Defendants, the city of Palm Springs and its chief of police, appeal from a judgment which permanently enjoins them from enforcing a “right-to-work” ordinance enacted by the Palm Springs city council on November 14, 1956.
1
We have concluded that under the law as settled in
[409]
Chaves
v.
Sargent
(1959),
ante,
p. 162 [339 P.2d 801], the state law of California has occupied the field to the exclusion of local ordinances and, hence, that the judgment should be affirmed.

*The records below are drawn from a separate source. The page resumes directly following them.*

Inductive TransitionError :=
  | ErrNotFound
  | ErrInvalidTransition (why : string).

(** The columns a transition writes; the others are copied. *)
Definition r_with_lifecycle (r : Runner) (state : RunnerState) (message currentJobID : string)
    (registeredAt startedAt lastIdleAt drainingSince finishedAt : option Time)
    (jobsHandled : Z) (faultKind : string) : Runner :=
  {| r_ID := r_ID r; r_PoolID := r_PoolID r; r_HostID := r_HostID r; r_Name := r_Name r; r_Ephemeral := r_Ephemeral r; r_State := state; r_Image := r_Image r;
     r_CurrentJobID := currentJobID; r_CreatedAt := r_CreatedAt r; r_ContainerStartedAt := r_ContainerStartedAt r;
     r_RegisteredAt := registeredAt; r_DrainingSince := drainingSince; r_StartedAt := startedAt;
     r_LastIdleAt := lastIdleAt; r_FinishedAt := finishedAt; r_Message := message; r_JobsHandled := jobsHandled;
     r_AllocatedCPUs := r_AllocatedCPUs r; r_AllocatedMemoryMB := r_AllocatedMemoryMB r;
     r_AllocationSource := r_AllocationSource r; r_LentMemoryMB := r_LentMemoryMB r; r_FaultKind := faultKind |}.

(** The value a nil pointer is given, and a set one keeps. *)
Definition or_now (t : option Time) (now : Time) : option Time :=
  match t with None => Some now | Some _ => t end.
(** [BurstLimit]: the smaller of the two ceilings that are set. *)
Definition BurstLimit (p : Pool) (h : Host) : float64 :=
  let pool := p_CPUBurstMaxCPUs p in
  let host := std_BurstMaxCPUs (rp_Standard (h_RunnerProfile h)) in
  if fpos pool && fpos host then fmin pool host else if fpos pool then pool else host.

(** ** The limits a runner is created with (allocation.go) *)
Definition hostSource (fromProfile : bool) (current : string) : string :=
  if fromProfile || str_eqb current AllocationFromProfile then AllocationFromProfile else AllocationFromHost.

Definition hostLimits (h : Host) (kind : string) : LimitSupport :=
  match HostBackends_Find (h_BackendInfo h) kind with
  | Some info => if ls_Known (hb_Limits info) then hb_Limits info else zero_LimitSupport
  | None => zero_LimitSupport
  end.

Definition DefaultsBind (h : Host) : bool * bool :=
  foldl (fun '(cpu, memory) info =>
    if negb (hb_Available info) || str_eqb (hb_Kind info) BackendProcess || negb (ls_Known (hb_Limits info))
    then (cpu, memory)
    else (cpu || ls_CPU (hb_Limits info), memory || ls_Memory (hb_Limits info)))
    (false, false) (h_BackendInfo h).

Definition Allocation (p : Pool) (h : option Host) (defaults : bool) : Resources * string :=
  let res := p_Resources p in
  let source := if fpos (rs_CPUs res) || (0 <? rs_MemoryMB res) then AllocationFromPool else "" in
  match h with
  | Some h =>
      if negb defaults || str_eqb (p_Backend p) BackendProcess then (res, source) else
      let p := sizedOn p h in
      let infoCPUs := match HostBackends_Find (h_BackendInfo h) (p_Backend p) with
                      | Some info => hb_CPUs info | None => 0 end in
      let limits := hostLimits h (p_Backend p) in
      let alloc := Allocatable h in
      let def := slotSize p h in
      let '(standardCPUs, standardMemoryMB) := StandardSize p h in
      let floor := MinimumSlot p in
      let defCPUs := fmax (sz_CPUs def) (res_CPUs floor) in
      let defMemoryMB := Z.max (sz_MemoryMB def) (res_MemoryMB floor) in
      let '(cpus, source) :=
        if (rs_CPUs res <=? f64_zero)%f64 && al_CPUsKnown alloc && ls_CPU limits && fpos defCPUs then
          (if (0 <? infoCPUs) && (defCPUs >? f64_of_Z infoCPUs)%f64 then f64_of_Z infoCPUs else defCPUs,
           hostSource (fpos standardCPUs) source)
        else (rs_CPUs res, source) in
      let '(memoryMB, source) :=
        if (rs_MemoryMB res <=? 0) && al_MemoryKnown alloc && ls_Memory limits && (0 <? defMemoryMB) then
          (defMemoryMB, hostSource (0 <? standardMemoryMB) source)
        else (rs_MemoryMB res, source) in
      (rs_with_size res cpus memoryMB, source)
  | None => (res, source)
  end.

(** ** What a host can hold *)
Definition whole (alloc : HostAllocation) : Reservation :=
  {| res_CPUs := al_CPUs alloc; res_MemoryMB := al_MemoryMB alloc; res_DiskMB := al_DiskMB alloc |}.

(** [ShareTooSmall]: the field whose slot share is below what a runner needs, or
    the empty string. *)
Definition ShareTooSmall (h : Host) (p : Pool) : string :=
  if (fpos (rs_CPUs (p_Resources p)) && (0 <? rs_MemoryMB (p_Resources p))) || (h_Capacity h <=? 0) then "" else
  let p := sizedOn p h in
  let r := p_Resources p in
  let alloc := Allocatable h in
  let share := slotSize p h in
  let need := ShareFloor p in
  let given := MinimumSlot p in
  if (rs_CPUs r <=? f64_zero)%f64 && al_CPUsKnown alloc && (res_CPUs given <=? f64_zero)%f64 &&
     (sz_CPUs share <? res_CPUs need)%f64 then "cpu"
  else if (rs_MemoryMB r <=? 0) && al_MemoryKnown alloc && (res_MemoryMB given <=? 0) &&
          (sz_MemoryMB share <? res_MemoryMB need) then "memory"
  else "".

Definition HostFits (h : Host) (p : Pool) : bool :=
  match ExcludedBySize h p with
  | Some _ => false
  | None =>
      let p := sizedOn p h in
      if nonempty (ShareTooSmall h p) then false
      else let alloc := Allocatable h in fits (whole alloc) (MinimumReserve p h) alloc
  end.

Definition HostReduction (h : Host) (p : Pool) : string :=
  if negb (HostFits h p) then "" else
  let p := sizedOn p h in
  let alloc := Allocatable h in
  if Automatic p then
    if p_SizeFromProfile p then "" else
    let share := HostShare h in
    let comfort := comfortFloor p in
    let per := if is_dind (p_DockerMode p) then ", split between the runner and its Docker daemon" else "" in
    let given := MinimumSlot p in
    if al_MemoryKnown alloc && (sz_MemoryMB share <? res_MemoryMB given) then
      "its slot share is " +:+ formatMB (sz_MemoryMB share) +:+
      " of memory, less than this pool's minimum, so its runners there are given " +:+
      formatMB (res_MemoryMB given) +:+ per +:+ " and it holds fewer of them than its " +:+ plural (Slots h) "slot"
    else if al_CPUsKnown alloc && (res_CPUs given >? sz_CPUs share + cpuEpsilon)%f64 then
      "its slot share is " +:+ formatCPUs (sz_CPUs share) +:+
      " CPU, less than this pool's minimum, so its runners there are given " +:+
      formatCPUs (res_CPUs given) +:+ " CPU" +:+ per +:+ " and it holds fewer of them than its " +:+ plural (Slots h) "slot"
    else if al_MemoryKnown alloc && (sz_MemoryMB share <? res_MemoryMB comfort) then
      "its slot share is " +:+ formatMB (sz_MemoryMB share) +:+ " of memory" +:+ per +:+ ", less than the " +:+
      formatMB (res_MemoryMB comfort) +:+
      " this pool's runners get room to work in on a larger machine; they run there at that share, above this pool's minimum"
    else if al_CPUsKnown alloc && (sz_CPUs share <? res_CPUs comfort)%f64 then
      "its slot share is " +:+ formatCPUs (sz_CPUs share) +:+ " CPU" +:+ per +:+ ", less than the " +:+
      formatCPUs (res_CPUs comfort) +:+
      " this pool's runners get room to work in on a larger machine; they run there at that share, above this pool's minimum"
    else ""
  else if negb (Reducible (p_Resources p)) then ""
  else if fits (whole alloc) (Reserve p h) alloc then ""
  else "it is smaller than this pool's standard size, so its runners there get what the machine can spare -- never less than this pool's minimum".
(* ===== verification/Labels.v ===== *)
(** * Which pool runs a job (labels.go)

    [matches] is GitHub's rule for labels, [Score] ranks the pools that match by
    how little they advertise that the job never asked for, and [bestOf] takes
    the best of them with every tie broken.  [bestOf] compares prepared labels
    and a bit word of the implicit ones; the lemmas below show that neither is
    visible, that its answer is the best eligible pool, and that it does not
    depend on the order the pools are listed in. *)
From Stdlib Require Import ZArith Lia Ascii String Sorted Permutation.
From stdpp Require Import base strings list gmap.
From S2P Require Import Prelude GoString Store.
Local Open Scope string_scope.
Local Open Scope list_scope.
Local Open Scope Z_scope.

Definition osLabels (l : string) : bool := str_in l ["linux"; "windows"; "macos"].
Definition archLabels (l : string) : bool := str_in l ["x64"; "arm"; "arm64"].

Definition noMatch : Z := -1.
Definition exactScore : Z := 65536.

(** [jobLabels]: the normalised labels, and a word with bit [i] set when the
    [i]-th of the first 64 is implicit. *)
Record jobLabels := { jl_names : list string; jl_implicit : Z }.

Definition labelsOf (names : list string) : jobLabels :=
  {| jl_names := names;
     jl_implicit := foldl (fun w '(i, l) => if ImplicitLabels l then Z.lor w (Z.shiftl 1 (Z.of_nat i)) else w)
                          0 (imap pair (take 64 names)) |}.

Definition isImplicit (j : jobLabels) (i : nat) : bool :=
  if (i <? 64)%nat then negb (Z.land (jl_implicit j) (Z.shiftl 1 (Z.of_nat i)) =? 0)
  else match jl_names j !! i with Some l => ImplicitLabels l | None => false end.

Definition contradicts (pool job : list string) (dim : string -> bool) : bool :=
  if negb (existsb dim pool) then false
  else existsb (fun l => dim l && negb (str_in l pool)) job.

Definition matches (pool : list string) (job : jobLabels) (implicit : bool) : bool :=
  forallb (fun '(i, l) => (implicit && isImplicit job i) || str_in l pool) (imap pair (jl_names job)) &&
  negb (contradicts pool (jl_names job) osLabels) && negb (contradicts pool (jl_names job) archLabels).

Definition Matches (poolLabels jobLabels : list string) : bool :=
  matches (NormalizeLabels poolLabels) (labelsOf (NormalizeLabels jobLabels)) true.

Definition PoolMatches (p : Pool) (jobLabels : list string) : bool :=
  matches (NormalizeLabels (p_Labels p)) (labelsOf (NormalizeLabels jobLabels)) (negb (p_NoDefaultLabels p)).

Definition surplusScore (pool job : list string) : Z :=
  Z.max (exactScore - countb (fun l => negb (str_in l job)) pool) 0.

Definition score (poolLabels jobLabels : list string) (implicit : bool) : Z :=
  let pool := NormalizeLabels poolLabels in
  let job := labelsOf (NormalizeLabels jobLabels) in
  if negb (matches pool job implicit) then noMatch else surplusScore pool (jl_names job).
Definition Score (poolLabels jobLabels : list string) : Z := score poolLabels jobLabels true.

Definition refusalBeforeLabels (p : Pool) (j : Job) : string :=
  if negb (p_Enabled p) then "the pool is disabled"
  else if str_eqb (j_InstallationID j) "" then "no GitHub App installation here covers that repository"
  else if negb (str_eqb (p_InstallationID p) (j_InstallationID j))
  then "the pool belongs to another GitHub App installation"
  else "".

Definition Eligible (p : option Pool) (j : option Job) : bool * string :=
  match p, j with
  | Some p, Some j =>
      let why := refusalBeforeLabels p j in
      if nonempty why then (false, why)
      else if negb (PoolMatches p (j_Labels j)) then (false, "the pool does not advertise those labels")
      else (true, "")
  | _, _ => (false, "")
  end.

The pending matter was determined in the trial court solely upon the pleadings. Walter L. Stephenson, a member of Local Union 440, International Brotherhood of Electrical Workers, brought the action individually and in a representative capacity on behalf of the union and its members. The complaint alleges that on December 29, 1956, plaintiffs and H & S Electronic Service Corp., an employer, entered into a written collective bargaining agreement which provides, among other things, that the employer “shall employ only members in good standing in the Union” except in cases where the Labor Management Relations Act of 1947 (the TaftIlartley Act, 29 U.S.C.A. § 141 et seq.) applies. If it applies, the employes are required to become union members within 31 days after the beginning of employment and to maintain membership as a condition of employment.
Plaintiffs further allege that the employer maintains “its sole place of business in the City of Palm Springs, hires employees in the City of Palm Springs and conducts its business in said City.” There are no allegations suggesting that interstate commerce is involved or that the employer’s business affects it.
After alleging that defendants threaten plaintiffs with criminal prosecutions for having entered into the described
[410]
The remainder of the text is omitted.